Self-deprecation: the act of reprimanding oneself by belittling, undervaluing, or disparaging oneself, or being excessively modest.
At first, everything seems normal. The jokes you make at your own expense are just for fun; they just show that you don’t take yourself too seriously right? There can’t be any harm in laughing at your own faults, you’re just being humble.

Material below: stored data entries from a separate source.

Lemma woken_inv : pc = RWait → fPageDeficitLock c = None →
  forallb (fun w => negb (waiter_of t w)) (waiters (zone c)) = true →
  sys_inv (mkSys ((vm c) <| sMemoryZone := zone c |>) None (<[t := Reserving rq (RDone 0)]> (threads c))).
Proof.
  intros Hpc Hlock Hno. pose proof (inv_threads c Hinv t _ Ht) as [Hrq _].
  eapply sys_inv_zone; [exact Hinv|exact Ht|done|..]; rewrite ?Hpc; cbn; try lia.
  - apply Hinv.
  - destruct (inv_waiters c Hinv) as (H1 & H2 & H3 & H4). split_and!; [done..|].
    intros w Hin. destruct (H4 w Hin) as (rq' & Hth & Hm). exists rq'. split; [|done].
    rewrite lookup_insert_ne; [done|]. intros Heq. rewrite forallb_forall in Hno.
    specialize (Hno w (proj1 (list_elem_of_In _ _) Hin)). unfold waiter_of in Hno. breflect. congruence.
  - eapply wake_ok_thread; [apply Hinv|exact Ht|by intros []|done|lia].
  - apply others_ok_locked; [done|by left].
Qed.

Lemma timeout_inv pc' w ws1 ws2 : pc = RWait → fPageDeficitLock c = None →
  waiters (zone c) = ws1 ++ w :: ws2 → waiter_of t w = true →
  pc' = RTop (missing w) ∨ pc' = RDone (missing w) →
  sys_inv (mkSys ((vm c) <| sMemoryZone := (zone c) <| fPageReservationWaiters := ws1 ++ ws2 |>
      <| fUnsatisfiedPageReservations ::= fun n => i32 (n - missing w) |> |>) None
    (<[t := Reserving rq pc']> (threads c))).
Proof.
  intros Hpc Hlock Hws Hw Hpc'. unfold waiter_of in Hw. breflect.
  pose proof (inv_threads c Hinv t _ Ht) as [Hrq _]. pose proof (unsatisfied_int32 c Hinv) as HS.
  pose proof (inv_waiters c Hinv) as Hok. pose proof Hok as (H1 & H2 & H3 & H4).
  rewrite Hws in Hok, H1, H2, H4. pose proof (waiters_ok_sublist ws1 w ws2 _ (Reserving rq pc') Hok) as Hok'.
  destruct (H4 w) as (rq' & Ht' & Hm); [set_solver|]. rewrite Hw, Ht in Ht'. injection Ht' as <- _.
  apply Forall_app in H1 as [_ [[_ Hmw] _]%Forall_cons].
  pose proof (unsatisfied_bound c Hinv) as HSb. pose proof (inv_demand c Hinv). unfold int32_ok in HS.
  assert (total_missing (waiters (zone c)) = total_missing (ws1 ++ ws2) + missing w) as Htm
    by (rewrite Hws, !total_missing_app; cbn; lia).
  assert (owned (Reserving rq pc') = rq_count rq - missing w ∧ pending (Reserving rq pc') = 0 ∧
    thread_ok (Reserving rq pc')) as (Ho & Hp & Hth) by (destruct Hpc' as [->| ->]; cbn; lia).
  sys_zone Hinv Ht; try done.
  - rewrite Htm, Ho, Hpc. cbn. lia.
  - rewrite i32_small by lia. rewrite Htm, Hp, Hpc. cbn. lia.
  - apply Hinv.
  - by rewrite Hw in Hok'.
  - intros w' Hh. unfold update in Hh. cbn in Hh |- *. unfold update. cbn.
    assert (wake_ok (zone c) (<[t := Reserving rq pc']> (threads c))) as Hwk
      by (eapply wake_ok_thread; [apply Hinv|exact Ht|by intros []|done|lia]).
    destruct ws1 as [|o ws1]; cbn in Hh, Hws; [|apply Hwk; by rewrite Hws].
    destruct (Hwk w) as [Hle|?]; [by rewrite Hws|left|by right].
    inversion H2 as [|? ? _ Hall]. destruct ws2 as [|o ws2]; [done|]. injection Hh as <-.
    apply Forall_cons in Hall as [Hwo%waiter_le_spec _]. lia.
  - apply owner_ok_outside. by destruct Hpc' as [->| ->].
  - apply others_ok_locked; [done|by left].
Qed.
End reserve_steps.

Lemma reserve_step_inv c t tprio rq pc pc' l' z' :
  sys_inv c → threads c !! t = Some (Reserving rq pc) →
  reserve_step t tprio rq pc (fPageDeficitLock c) (zone c) pc' l' z' →
  sys_inv (mkSys ((vm c) <| sMemoryZone := z' |>) l' (<[t := Reserving rq pc']> (threads c))).
Proof.
  intros Hinv Ht Hstep. pose proof (inv_threads c Hinv t _ Ht) as [Hrq Hpc].
  pose proof (unsatisfied_int32 c Hinv) as HS. pose proof (unsatisfied_bound c Hinv) as HSb.
  pose proof (request_int32 c Hinv t rq pc Ht) as Hcount. unfold int32_ok in HS.
  assert (∀ d, 0 <= d → pending (Reserving rq pc) = d → d <= fUnsatisfiedPageReservations (zone c)) as Hpend.
  { intros d Hd Hp. rewrite (inv_unsatisfied c Hinv).
    pose proof (total_missing_nonneg _ (proj1 (inv_waiters c Hinv))).
    enough (pending (Reserving rq pc) <= msum pending (threads c)) by lia.
    apply (msum_elem pending _ t); [|done].
    intros t0 th0 Ht0. pose proof (inv_threads c Hinv t0 th0 Ht0). destruct th0 as [|? []|]; cbn in *; lia. }
  inversion Hstep; subst; clear Hstep; try match goal with H : _ = fPageDeficitLock c |- _ => symmetry in H end.
  - by eapply take_inv.
  - eapply sys_inv_local; eauto; cbn; lia.
  - eapply sys_inv_local; eauto; cbn; lia.
  - assert (count' = count - freed) as -> by (unfold count'; apply wrap_small; split; lia).
    destruct (Z.eqb_spec (count - freed) 0); eapply sys_inv_local; eauto; cbn; lia.
  - eapply sys_inv_local; eauto; cbn; lia.
  - eapply (sys_inv_unsatisfied c Hinv t rq (RDecide count) Ht _ _ count); cbn; auto; try lia.
    pose proof (unsatisfied_room c Hinv t _ Ht) as Hroom. cbn in Hroom. apply i32_small. lia.
  - match goal with H : fPageDeficitLock c = Some t |- _ => rewrite <- H end.
    destruct (Z.ltb_spec (kPageReserveForPriority (rq_priority rq)) (fUnreservedFreePages (zone c)));
      eapply sys_inv_local; eauto; cbn; auto; lia.
  - eapply (sys_inv_unsatisfied c Hinv t rq (RChanged count) Ht _ _ (- count)); cbn; auto; try lia.
    specialize (Hpend count ltac:(lia) eq_refl). rewrite i32_small by lia. lia.
  - by eapply queue_inv.
  - by eapply woken_inv.
  - eapply timeout_inv; eauto. destruct (_ && _); auto.
Qed.
Lemma free_step l A m cs i :
  mc_ok l m → free_complement l A m → i ∈ A → 1 < usedChunkCount m →
  (∀ l A m, mc_ok l m → free_complement l A m → chunk_trace cs A m) →
  ∃ res m', chunk_step (CFree i) m = Ret (res, m') ∧ res = [] ∧
    Forall (fun i => 0 <= i < chunkCount m ∧ i ∉ A) res ∧ chunk_trace cs (spec_step (CFree i) res A) m'.
Proof.
  intros Hok HA Hi Hu IH. apply HA in Hi as [Hi Hl].
  destruct (free_chunk_ok i l m Hok Hi Hl) as (kind & m' & Hs & Hfr & _ & _ & _ & Hc & _).
  exists [], m'. cbn [chunk_step]. rewrite Hs. cbn [mbind outcome_bind]. split_and!; [done|done|constructor|].
  assert (mc_ok (i :: l) m') as Hok'. { destruct kind; cbn in Hfr; [lia|apply Hfr..]. }
  apply (IH _ _ _ Hok'). intros j. rewrite Hc. cbn [spec_step].
  rewrite elem_of_difference, (HA j), elem_of_singleton, elem_of_cons. tauto.
Qed.

Lemma chunk_trace_ok cs : ∀ l A m, mc_ok l m → free_complement l A m → chunk_trace cs A m.
Proof.
  induction cs as [|c cs IH]; intros l A m Hok HA; (split; [by eapply complement_allocated|]); [done|].
  destruct c; cbn [admissible].
  - intros. by eapply get_step.
  - intros [? ?]. by eapply run_step.
  - intros [? ?]. by eapply free_step.
Qed.

(** C36: A meta chunk prepared by _PrepareMetaChunk behaves like a set of
    allocated chunk numbers under every admissible sequence of the calls
    _GetChunk, _GetChunks and _FreeChunk make on it: each call returns,
    hands out only chunks that are not allocated (several as one adjoining
    run), usedChunkCount is the size of the set, and _IsChunkFree, which
    looks at the untagged union, answers membership. The walk over the free
    list needs at most chunkCount steps. *)
Theorem meta_chunk_refines_set (base admin size : Z) (first : bool) (m : MetaChunk) (cs : list chunk_call)
    (Haddr : 1 < chunks_addr m) (Hlen : length (chunks m) = 32%nat)
    (Hsize : let usable := if first then SLAB_CHUNK_SIZE_LARGE - roundup (SLAB_AREA_STRUCT_OFFSET + admin) size
                           else totalSize m in 0 < usable / size <= 32) :
  chunk_trace cs ∅ (PrepareMetaChunk base admin first size m).
Proof.
  destruct (prepare_ok base admin first size m Haddr Hlen Hsize) as (Hok & Hc & _).
  apply (chunk_trace_ok cs _ _ _ Hok). intros i. rewrite Hc, indexes_elem. split; [set_solver|].
  intros [Hi []]. lia.
Qed.

Lemma meta_chunk_refines_set_witness :
  chunk_trace [CGet; CGetRun 3; CFree 0; CGet; CFree 2] ∅
    (PrepareMetaChunk 1048576 16384 true SLAB_CHUNK_SIZE_SMALL
       (mkMeta 0 0 0 0 0 0 0 (replicate 32 0) 0 4096)).
Proof.
  apply (meta_chunk_refines_set 1048576 16384 SLAB_CHUNK_SIZE_SMALL true); [reflexivity|reflexivity|].
  vm_compute. split; [reflexivity|discriminate].
Defined.

Lemma chunk_address_eq m j :
  0 < chunkSize m → 0 <= chunkBase m → chunkBase m + totalSize m <= 2 ^ 64 →
  chunkCount m = totalSize m / chunkSize m → 0 <= j < chunkCount m →
  ChunkAddress m (chunk_ptr m j) = chunkBase m + j * chunkSize m ∧
  chunkBase m + j * chunkSize m + chunkSize m <= chunkBase m + totalSize m.
Proof.
  intros Hsize Hbase Hend Hcount Hj.
  assert (chunkCount m * chunkSize m <= totalSize m) as Hfit.
  { rewrite Hcount, Z.mul_comm. by apply Z.mul_div_le. }
  unfold ChunkAddress. rewrite chunk_index_ptr, wrap_small; [nia|]. unfold fits. nia.
Qed.

Lemma chunk_index_eq m i off :
  0 < chunkSize m → 0 <= i < 2 ^ 32 → 0 <= off < chunkSize m →
  ChunkIndexForAddress m (chunkBase m + i * chunkSize m + off) = i.
Proof.
  intros Hsize Hi Hoff. unfold ChunkIndexForAddress.
  replace (chunkBase m + i * chunkSize m + off - chunkBase m) with (off + i * chunkSize m) by lia.
  rewrite Z.div_add, (Z.div_small off) by lia. cbn [Z.add]. apply wrap_small. unfold fits. lia.
Qed.

(** Every address inside a chunk of a meta chunk is mapped back to that
    chunk by _ChunkIndexForAddress, every chunk lies inside the meta chunk,
    and different chunks do not overlap. *)
Lemma chunk_address_roundtrip (m : MetaChunk) (i off : Z)
    (Hsize : 0 < chunkSize m) (Hbase : 0 <= chunkBase m) (Hend : chunkBase m + totalSize m <= 2 ^ 64)
    (Hcount : chunkCount m = totalSize m / chunkSize m) (Hsmall : chunkCount m <= 32)
    (Hi : 0 <= i < chunkCount m) (Hoff : 0 <= off < chunkSize m) :
  let a := ChunkAddress m (chunk_ptr m i) in
  ChunkIndexForAddress m (a + off) = i ∧ chunkBase m <= a ∧ a + chunkSize m <= chunkBase m + totalSize m ∧
  ∀ j, 0 <= j < chunkCount m → j ≠ i →
    let b := ChunkAddress m (chunk_ptr m j) in b + chunkSize m <= a ∨ a + chunkSize m <= b.
Proof.
  cbv zeta. destruct (chunk_address_eq m i Hsize Hbase Hend Hcount Hi) as [-> Hle]. split_and!; [|nia|done|].
  - apply chunk_index_eq; lia.
  - intros j Hj Hne. destruct (chunk_address_eq m j Hsize Hbase Hend Hcount Hj) as [-> _]. nia.
Qed.

Lemma chunk_address_roundtrip_witness :
  let m := PrepareMetaChunk 1048576 16384 true SLAB_CHUNK_SIZE_MEDIUM
       (mkMeta 0 0 0 0 0 0 0 (replicate 32 0) 0 4096) in
  ChunkIndexForAddress m (ChunkAddress m (chunk_ptr m 2) + 77) = 2.
Proof.
  intros m. apply (chunk_address_roundtrip m 2 77); vm_compute; try split; (reflexivity || discriminate || done).
Defined.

That’s what I thought, until I started thinking the negative things about myself that I said as jokes. Then, I started believing them. Negative thoughts flooded my head every single time I made a mistake, even the simple ones like having to erase a pencil stroke. Thoughts like “Wow, I’m so dumb,” “I suck at everything,” seemed to have gained a permanent voice in my head. I would refuse to accept compliments, because the people saying them are probably just being nice, right? I convinced myself that there’s no way I could possibly be good enough to receive praise. Even now, the only thoughts I think about myself are negative, and any thought I have about myself that contains even a tiny bit of self-validation is immediately quashed by the thought that I’m being too egotistical by thinking positively of myself.
Self-deprecation has given many of us a mindset that makes us equate confidence to conceit. We believe that we shouldn’t say or believe nice things about ourselves, because that’s just being too cocky, right? We become our worst critics — except the criticism isn’t constructive, it’s damaging. We don’t believe compliments, and we shoot them back with a, “no, I’m not that good,” or, “I’m sure you’d do better.” The bar for success by our standards keeps getting higher and harder to reach, but we keep reaching anyway. The negative jokes turn into the pillars of our own beliefs, seldom wavering for any kind thoughts about ourselves.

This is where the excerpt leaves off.